(** C2 fails as stated: with a delay of [9223372037] seconds the count of
    nanoseconds does not fit in 64 bits, and each of the two rate-limited
    attempts, the last one too, is followed by a sleep of a negative
    duration, not of [9223372037] seconds. *)
Lemma fetchEtherscanAbi_retry_delay_overflow :
  let url := etherscanGetAbiURL "0xf00" "KEY" in
  let slept := -9223372036709551616 in
  fetchEtherscanAbi Scripted.limited_env url 2 9223372037 []
  = ("", Some (Errorf "Failed to fetch ABI after 2 retries"),
     [EvHttpGet url; EvLog (LogRateLimit slept); EvSleep slept;
      EvHttpGet url; EvLog (LogRateLimit slept); EvSleep slept])
  /\ slept < 0
  /\ slept <> 9223372037 * Second.
Proof.
  cbv zeta. split; [vm_compute; reflexivity|].
  unfold Second. split; lia.
Qed.

Lemma limited_env_rate_limited (url : string) (w : World) :
  rate_limited Scripted.limited_env (http Scripted.limited_env w url).
Proof.
  exists (mkApiResponse "0" "NOTOK" "Max rate limit reached").
  split; [|split; reflexivity].
  exists Scripted.rate_limit_body. split; [|reflexivity].
  unfold Scripted.limited_env, Scripted.env, http, Scripted.http_script.
  destruct (Nat.pred (requests w)); reflexivity.
Defined.

Lemma fetchEtherscanAbi_retry_bound_witness :
  let url := etherscanGetAbiURL "0xf00" "KEY" in
  fetchEtherscanAbi Scripted.limited_env url 3 5 []
  = ("", Some (Errorf "Failed to fetch ABI after 3 retries"),
     [EvHttpGet url; EvLog (LogRateLimit 5000000000); EvSleep 5000000000;
      EvHttpGet url; EvLog (LogRateLimit 5000000000); EvSleep 5000000000;
      EvHttpGet url; EvLog (LogRateLimit 5000000000); EvSleep 5000000000]).
Proof.
  intros url.
  exact (proj1 (fetchEtherscanAbi_retry_bound Scripted.limited_env url 3 5 []
                  ltac:(lia) (limited_env_rate_limited url))).
Defined.

Lemma limited_foo_env_rate_limited (url : string) (w : World) :
  rate_limited Scripted.limited_foo_env (http Scripted.limited_foo_env w url).
Proof.
  exists (mkApiResponse "0" "NOTOK" "Max rate limit reached").
  split; [|split; reflexivity].
  exists Scripted.rate_limit_body. split; [|reflexivity].
  unfold Scripted.limited_foo_env, Scripted.env, http, Scripted.http_script.
  destruct (Nat.pred (requests w)); reflexivity.
Defined.

Lemma fetchEtherscanAbi_exhausted_error_witness :
  let exhausted := Errorf ("Failed to fetch ABI after " +:+ pretty 4 +:+ " retries") in
  (fetchEtherscanAbi Scripted.limited_foo_env "https://api.etherscan.io/api" 4 1 []).1
  = ("", Some exhausted)
  /\ (genEtherscanBindings Scripted.limited_foo_env Scripted.mkTemp_ok "contracts.json" ""
        "KEY" "bindings" "out" 4 1 []).1 = Some exhausted
  /\ ~ mentions (etherscanGetAbiURL "0xf00" "KEY") (Error exhausted).
Proof.
  destruct (fetchEtherscanAbi_exhausted_error Scripted.limited_foo_env Scripted.mkTemp_ok
              "contracts.json" "" "KEY" "bindings" "out" 4 1)
    as (Hfetch & Hrun & Hurl).
  split; [|split].
  - apply Hfetch. intros w' _. apply limited_foo_env_rate_limited.
  - apply (Hrun [] (mkContractsData [] [mkEtherscanContract "Foo" "0xf00" "" "" ""])
             [] (mkEtherscanContract "Foo" "0xf00" "" "" "") []
             ([EvReadJSONFile "contracts.json"] ++ [EvMkTempArtifactsDir])
             eq_refl eq_refl eq_refl).
    intros w' _. apply limited_foo_env_rate_limited.
  - apply Hurl.
Defined.

Lemma fetchEtherscanAbi_retry_recovery_witness :
  let url := etherscanGetAbiURL "0xf00" "KEY" in
  fetchEtherscanAbi Scripted.recovering_env url 5 1 []
  = ("[abi]", None,
     [EvHttpGet url; EvLog (LogRateLimit 1000000000); EvSleep 1000000000;
      EvHttpGet url; EvLog (LogRateLimit 1000000000); EvSleep 1000000000;
      EvHttpGet url]).
Proof.
  intros url.
  apply (fetchEtherscanAbi_retry_recovery Scripted.recovering_env url 5 1 [] 2
           (mkApiResponse "1" "OK" "[abi]")).
  - lia.
  - intros w' Hw'.
    exists (mkApiResponse "0" "NOTOK" "Max rate limit reached").
    split; [|split; reflexivity].
    exists Scripted.rate_limit_body. split; [|reflexivity].
    unfold Scripted.recovering_env, Scripted.env, http, Scripted.http_script.
    change (requests []) with 0%nat in Hw'.
    destruct (requests w') as [|[|[|n]]]; [lia|reflexivity|reflexivity|lia].
  - intros w' Hw'. exists "1|OK|[abi]". split; [|reflexivity].
    unfold Scripted.recovering_env, Scripted.env, http, Scripted.http_script.
    rewrite Hw'. reflexivity.
  - reflexivity.
Defined.
Variable http : nat -> request -> http_result.
Variables (url : string) (port : FlareSolverr.port_t).
Variables (maxTimeout maxRetries : Z).

(** An attempt that meets a failure mode: one request, one warning, a
    delay unless the attempt is the last one; the session is kept. *)
Lemma attempt_failure_run attempt session st :
  failure_mode (http (requests_made st) (solve_request url port maxTimeout session))
    = true ->
  exists m,
    FlareSolverr.one_attempt http url port maxTimeout maxRetries attempt session st
    = (Ret (inr session),
       mkState (flaresolverr_session st) (self st) (S (requests_made st))
         (fetches_made st)
         (trace st ++
          [EvRequest (solve_request url port maxTimeout session); EvLog WARNING m]
          ++ (if attempt <? maxRetries - 1 then [EvSleep 2] else []))).
Proof.
  intros H. unfold FlareSolverr.one_attempt, FlareSolverr.attempt_try,
    FlareSolverr.attempt_except, solve_request in *.
  run.
  destruct (http _ _) as [| |c [d|]]; run;
    try (destruct (attempt <? maxRetries - 1); run;
         rewrite <- ?app_assoc; simpl; eexists; reflexivity);
    simpl in H; destruct ((400 <=? c) && (c <? 600)); try discriminate; run;
    destruct (attempt <? maxRetries - 1); run;
    rewrite <- ?app_assoc; simpl; eexists; reflexivity.
Qed.

Lemma attempts_retry (session : json) (c : Z) (d sol : list (string * json)) :
  (400 <=? c) && (c <? 600) = false ->
  Json.eq_str (Json.get "status" d JNull) "ok" = true ->
  Json.get "solution" d (JObj []) = JObj sol ->
  forall k n attempt st,
    (k < n)%nat ->
    attempt + Z.of_nat n = maxRetries ->
    (forall i, (i < k)%nat ->
       failure_mode (http (requests_made st + i)%nat
                       (solve_request url port maxTimeout session)) = true) ->
    http (requests_made st + k)%nat (solve_request url port maxTimeout session)
      = Response c (Some (JObj d)) ->
    exists st' evs,
      FlareSolverr.attempts http url port maxTimeout maxRetries n attempt
        session st = (Ret (Json.get "response" sol JNull), st') /\
      trace st' = (trace st ++ evs)%list /\
      flaresolverr_session st' = flaresolverr_session st /\
      requests_sent evs =
        repeat (solve_request url port maxTimeout session) (S k) /\
      sleeps evs = repeat 2 k.
Proof.
  intros Hc Hs Hsol.
  induction k as [|k IH]; intros n attempt st Hlt Hn Hfail Hok;
    (destruct n as [|n]; [lia|]); cbn [FlareSolverr.attempts]; unfold bind at 1.
  - rewrite Nat.add_0_r in Hok.
    rewrite (attempt_success http url port maxTimeout maxRetries attempt
               session st c d sol Hok Hc Hs Hsol).
    eexists. eexists. split; [reflexivity|]. simpl. repeat split.
  - destruct (attempt_failure_run attempt session st) as [m Heq].
    { rewrite <- (Nat.add_0_r (requests_made st)). apply Hfail. lia. }
    rewrite Heq.
    replace (attempt <? maxRetries - 1) with true by (symmetry; lia).
    match goal with
    | |- context [FlareSolverr.attempts _ _ _ _ _ n (attempt + 1) session ?s] =>
        destruct (IH n (attempt + 1) s) as (st' & evs & Hrun & T & Hsess & Hreq & Hsl)
    end.
    + lia.
    + lia.
    + intros i Hi. simpl requests_made.
      replace (S (requests_made st) + i)%nat with (requests_made st + S i)%nat
        by lia.
      apply Hfail. lia.
    + simpl requests_made.
      replace (S (requests_made st) + k)%nat with (requests_made st + S k)%nat
        by lia.
      exact Hok.
    + exists st'. eexists. split; [exact Hrun|]. simpl in T, Hsess.
      split; [rewrite T, <- app_assoc; reflexivity|].
      split; [exact Hsess|]. simpl. rewrite Hreq, Hsl. split; reflexivity.
Qed.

__________

Instructions to follow:
When a line of the data holds the string "Hsess", pick it out and copy it.

Solution:
        destruct (IH n (attempt + 1) s) as (st' & evs & Hrun & T & Hsess & Hreq & Hsl)
    + exists st'. eexists. split; [exact Hrun|]. simpl in T, Hsess.
      split; [exact Hsess|]. simpl. rewrite Hreq, Hsl. split; reflexivity.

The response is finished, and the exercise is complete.